[[ EXCERPTED DATA open ]]
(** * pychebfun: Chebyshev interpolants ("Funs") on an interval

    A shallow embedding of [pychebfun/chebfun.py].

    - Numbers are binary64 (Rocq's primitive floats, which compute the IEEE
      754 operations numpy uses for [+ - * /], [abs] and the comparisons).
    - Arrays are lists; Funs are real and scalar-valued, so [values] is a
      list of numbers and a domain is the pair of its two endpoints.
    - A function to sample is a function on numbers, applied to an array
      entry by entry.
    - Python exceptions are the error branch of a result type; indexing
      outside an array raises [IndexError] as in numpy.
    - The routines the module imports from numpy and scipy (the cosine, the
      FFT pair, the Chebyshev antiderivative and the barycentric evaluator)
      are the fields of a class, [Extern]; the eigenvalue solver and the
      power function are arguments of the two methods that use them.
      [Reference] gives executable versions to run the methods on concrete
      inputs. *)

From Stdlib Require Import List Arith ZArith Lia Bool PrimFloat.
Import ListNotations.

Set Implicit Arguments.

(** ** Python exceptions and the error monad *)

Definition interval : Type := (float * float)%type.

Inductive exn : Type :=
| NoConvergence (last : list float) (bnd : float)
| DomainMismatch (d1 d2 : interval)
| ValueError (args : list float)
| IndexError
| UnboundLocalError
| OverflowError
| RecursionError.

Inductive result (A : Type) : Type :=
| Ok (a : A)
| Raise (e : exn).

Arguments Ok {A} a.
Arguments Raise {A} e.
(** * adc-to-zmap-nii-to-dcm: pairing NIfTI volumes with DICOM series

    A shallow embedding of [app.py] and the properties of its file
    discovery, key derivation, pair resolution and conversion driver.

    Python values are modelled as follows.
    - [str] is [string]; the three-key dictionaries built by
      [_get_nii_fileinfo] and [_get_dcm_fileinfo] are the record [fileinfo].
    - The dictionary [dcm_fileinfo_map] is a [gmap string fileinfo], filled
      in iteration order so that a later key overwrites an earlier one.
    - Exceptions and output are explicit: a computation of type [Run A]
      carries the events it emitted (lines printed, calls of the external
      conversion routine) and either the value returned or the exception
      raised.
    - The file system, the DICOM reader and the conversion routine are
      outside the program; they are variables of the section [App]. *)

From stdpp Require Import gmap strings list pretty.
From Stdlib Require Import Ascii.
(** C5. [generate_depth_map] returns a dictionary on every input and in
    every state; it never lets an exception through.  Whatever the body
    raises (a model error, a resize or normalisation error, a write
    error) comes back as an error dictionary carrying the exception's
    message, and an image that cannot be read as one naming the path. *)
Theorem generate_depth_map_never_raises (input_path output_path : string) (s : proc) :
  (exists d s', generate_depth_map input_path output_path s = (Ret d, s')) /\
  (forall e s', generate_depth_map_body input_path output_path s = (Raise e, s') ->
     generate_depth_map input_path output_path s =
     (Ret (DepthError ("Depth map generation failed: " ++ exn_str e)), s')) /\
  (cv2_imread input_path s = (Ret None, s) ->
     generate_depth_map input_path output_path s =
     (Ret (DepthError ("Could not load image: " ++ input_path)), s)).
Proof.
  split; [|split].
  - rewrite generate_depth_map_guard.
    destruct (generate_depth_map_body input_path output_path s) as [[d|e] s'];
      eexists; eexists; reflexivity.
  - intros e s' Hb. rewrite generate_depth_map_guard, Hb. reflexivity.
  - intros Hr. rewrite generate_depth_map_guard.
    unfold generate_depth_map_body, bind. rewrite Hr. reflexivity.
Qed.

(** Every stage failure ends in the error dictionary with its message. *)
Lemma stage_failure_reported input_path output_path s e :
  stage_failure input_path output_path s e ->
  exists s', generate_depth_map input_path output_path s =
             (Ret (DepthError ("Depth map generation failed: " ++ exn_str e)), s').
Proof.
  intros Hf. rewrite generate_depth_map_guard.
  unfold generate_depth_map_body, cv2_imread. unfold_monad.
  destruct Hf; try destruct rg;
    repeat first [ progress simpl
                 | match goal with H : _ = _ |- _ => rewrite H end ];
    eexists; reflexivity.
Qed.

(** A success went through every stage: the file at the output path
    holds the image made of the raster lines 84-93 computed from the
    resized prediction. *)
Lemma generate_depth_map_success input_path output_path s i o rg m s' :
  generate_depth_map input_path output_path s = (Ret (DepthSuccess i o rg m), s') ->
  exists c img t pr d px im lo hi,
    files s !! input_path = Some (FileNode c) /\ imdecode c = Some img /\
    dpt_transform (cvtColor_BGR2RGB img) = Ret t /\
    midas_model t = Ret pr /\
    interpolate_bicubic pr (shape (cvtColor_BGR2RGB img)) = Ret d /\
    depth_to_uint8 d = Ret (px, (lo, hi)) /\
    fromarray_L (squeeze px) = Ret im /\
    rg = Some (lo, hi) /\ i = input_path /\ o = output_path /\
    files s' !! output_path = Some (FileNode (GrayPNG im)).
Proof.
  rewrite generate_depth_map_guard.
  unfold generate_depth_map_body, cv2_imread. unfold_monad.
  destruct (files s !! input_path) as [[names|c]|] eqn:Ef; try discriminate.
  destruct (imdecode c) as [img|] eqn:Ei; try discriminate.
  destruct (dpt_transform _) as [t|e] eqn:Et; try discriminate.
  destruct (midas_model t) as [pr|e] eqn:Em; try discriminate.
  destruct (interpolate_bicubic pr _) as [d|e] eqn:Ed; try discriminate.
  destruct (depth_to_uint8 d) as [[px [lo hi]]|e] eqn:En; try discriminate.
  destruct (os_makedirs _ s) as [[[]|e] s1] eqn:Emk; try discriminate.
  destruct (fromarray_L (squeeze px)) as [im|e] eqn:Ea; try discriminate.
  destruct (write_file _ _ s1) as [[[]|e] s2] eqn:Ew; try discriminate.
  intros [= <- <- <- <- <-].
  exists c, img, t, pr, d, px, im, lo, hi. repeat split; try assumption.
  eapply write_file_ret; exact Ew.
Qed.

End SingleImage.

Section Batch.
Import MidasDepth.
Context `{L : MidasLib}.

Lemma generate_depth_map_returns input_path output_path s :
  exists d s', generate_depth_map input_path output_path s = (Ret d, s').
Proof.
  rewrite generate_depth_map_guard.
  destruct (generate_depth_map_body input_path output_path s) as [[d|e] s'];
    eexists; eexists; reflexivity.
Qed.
[[ EXCERPTED DATA closed ]]
[[ EXCERPTED DATA open ]]
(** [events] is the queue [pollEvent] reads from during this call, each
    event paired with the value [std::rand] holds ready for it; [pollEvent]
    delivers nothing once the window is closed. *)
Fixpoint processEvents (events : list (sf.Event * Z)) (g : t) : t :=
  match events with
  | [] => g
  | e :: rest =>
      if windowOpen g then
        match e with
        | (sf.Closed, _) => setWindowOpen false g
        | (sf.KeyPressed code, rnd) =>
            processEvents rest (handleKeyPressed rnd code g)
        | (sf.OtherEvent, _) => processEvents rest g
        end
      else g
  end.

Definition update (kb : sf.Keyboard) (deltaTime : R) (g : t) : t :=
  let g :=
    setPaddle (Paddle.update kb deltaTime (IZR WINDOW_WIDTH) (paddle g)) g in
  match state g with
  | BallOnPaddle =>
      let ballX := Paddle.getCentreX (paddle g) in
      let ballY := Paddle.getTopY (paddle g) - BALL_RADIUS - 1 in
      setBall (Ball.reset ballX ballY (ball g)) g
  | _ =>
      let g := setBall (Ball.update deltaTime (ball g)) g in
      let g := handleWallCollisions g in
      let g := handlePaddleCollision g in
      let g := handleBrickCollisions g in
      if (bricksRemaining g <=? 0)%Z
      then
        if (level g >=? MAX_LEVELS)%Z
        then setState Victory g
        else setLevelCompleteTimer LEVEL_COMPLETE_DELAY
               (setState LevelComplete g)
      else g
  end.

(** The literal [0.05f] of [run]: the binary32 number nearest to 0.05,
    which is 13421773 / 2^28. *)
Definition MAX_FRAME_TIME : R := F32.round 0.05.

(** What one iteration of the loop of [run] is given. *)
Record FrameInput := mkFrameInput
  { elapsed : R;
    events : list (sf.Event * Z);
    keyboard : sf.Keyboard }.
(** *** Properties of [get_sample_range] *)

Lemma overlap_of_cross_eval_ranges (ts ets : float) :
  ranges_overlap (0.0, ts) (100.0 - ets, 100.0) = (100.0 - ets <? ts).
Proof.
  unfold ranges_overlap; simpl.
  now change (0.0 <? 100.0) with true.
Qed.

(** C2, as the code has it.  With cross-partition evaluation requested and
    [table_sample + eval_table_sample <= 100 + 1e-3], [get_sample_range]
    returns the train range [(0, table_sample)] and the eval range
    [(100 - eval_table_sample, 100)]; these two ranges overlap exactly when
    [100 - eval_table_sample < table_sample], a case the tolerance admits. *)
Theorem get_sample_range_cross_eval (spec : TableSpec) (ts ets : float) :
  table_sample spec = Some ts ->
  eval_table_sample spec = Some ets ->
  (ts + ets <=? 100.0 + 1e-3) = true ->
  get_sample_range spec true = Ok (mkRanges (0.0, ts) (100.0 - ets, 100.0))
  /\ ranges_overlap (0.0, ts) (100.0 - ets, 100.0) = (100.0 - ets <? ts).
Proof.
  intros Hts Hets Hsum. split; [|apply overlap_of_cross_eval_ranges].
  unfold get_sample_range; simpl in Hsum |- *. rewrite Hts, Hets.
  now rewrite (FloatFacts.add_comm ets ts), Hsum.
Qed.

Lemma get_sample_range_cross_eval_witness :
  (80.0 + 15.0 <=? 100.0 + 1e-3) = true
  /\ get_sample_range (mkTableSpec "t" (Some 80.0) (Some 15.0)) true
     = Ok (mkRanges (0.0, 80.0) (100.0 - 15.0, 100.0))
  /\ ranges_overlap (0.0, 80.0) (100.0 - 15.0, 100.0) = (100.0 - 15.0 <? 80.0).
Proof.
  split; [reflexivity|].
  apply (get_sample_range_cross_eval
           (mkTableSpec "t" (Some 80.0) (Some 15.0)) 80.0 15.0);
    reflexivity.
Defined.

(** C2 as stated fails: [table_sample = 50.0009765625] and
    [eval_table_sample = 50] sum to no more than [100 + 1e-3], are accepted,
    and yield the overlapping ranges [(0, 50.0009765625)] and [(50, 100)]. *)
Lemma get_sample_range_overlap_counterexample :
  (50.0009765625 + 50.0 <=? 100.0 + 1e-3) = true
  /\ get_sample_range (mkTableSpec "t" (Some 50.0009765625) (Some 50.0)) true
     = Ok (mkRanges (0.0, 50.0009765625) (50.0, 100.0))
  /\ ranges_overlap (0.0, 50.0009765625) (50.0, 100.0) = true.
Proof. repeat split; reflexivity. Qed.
[[ EXCERPTED DATA closed ]]
• EXERCISE DETAILS
Give back the records above exactly, limited to the lines between the one holding "(** * pychebfun: Chebyshev" and the one holding "[_get_nii_fileinfo] and [_get_dcm_fileinfo]", inclusive.

• RESPONSE TO THE EXERCISE
(** * pychebfun: Chebyshev interpolants ("Funs") on an interval

    A shallow embedding of [pychebfun/chebfun.py].

    - Numbers are binary64 (Rocq's primitive floats, which compute the IEEE
      754 operations numpy uses for [+ - * /], [abs] and the comparisons).
    - Arrays are lists; Funs are real and scalar-valued, so [values] is a
      list of numbers and a domain is the pair of its two endpoints.
    - A function to sample is a function on numbers, applied to an array
      entry by entry.
    - Python exceptions are the error branch of a result type; indexing
      outside an array raises [IndexError] as in numpy.
    - The routines the module imports from numpy and scipy (the cosine, the
      FFT pair, the Chebyshev antiderivative and the barycentric evaluator)
      are the fields of a class, [Extern]; the eigenvalue solver and the
      power function are arguments of the two methods that use them.
      [Reference] gives executable versions to run the methods on concrete
      inputs. *)

From Stdlib Require Import List Arith ZArith Lia Bool PrimFloat.
Import ListNotations.

Set Implicit Arguments.

(** ** Python exceptions and the error monad *)

Definition interval : Type := (float * float)%type.

Inductive exn : Type :=
| NoConvergence (last : list float) (bnd : float)
| DomainMismatch (d1 d2 : interval)
| ValueError (args : list float)
| IndexError
| UnboundLocalError
| OverflowError
| RecursionError.

Inductive result (A : Type) : Type :=
| Ok (a : A)
| Raise (e : exn).

Arguments Ok {A} a.
Arguments Raise {A} e.
(** * adc-to-zmap-nii-to-dcm: pairing NIfTI volumes with DICOM series

    A shallow embedding of [app.py] and the properties of its file
    discovery, key derivation, pair resolution and conversion driver.

    Python values are modelled as follows.
    - [str] is [string]; the three-key dictionaries built by
      [_get_nii_fileinfo] and [_get_dcm_fileinfo] are the record [fileinfo].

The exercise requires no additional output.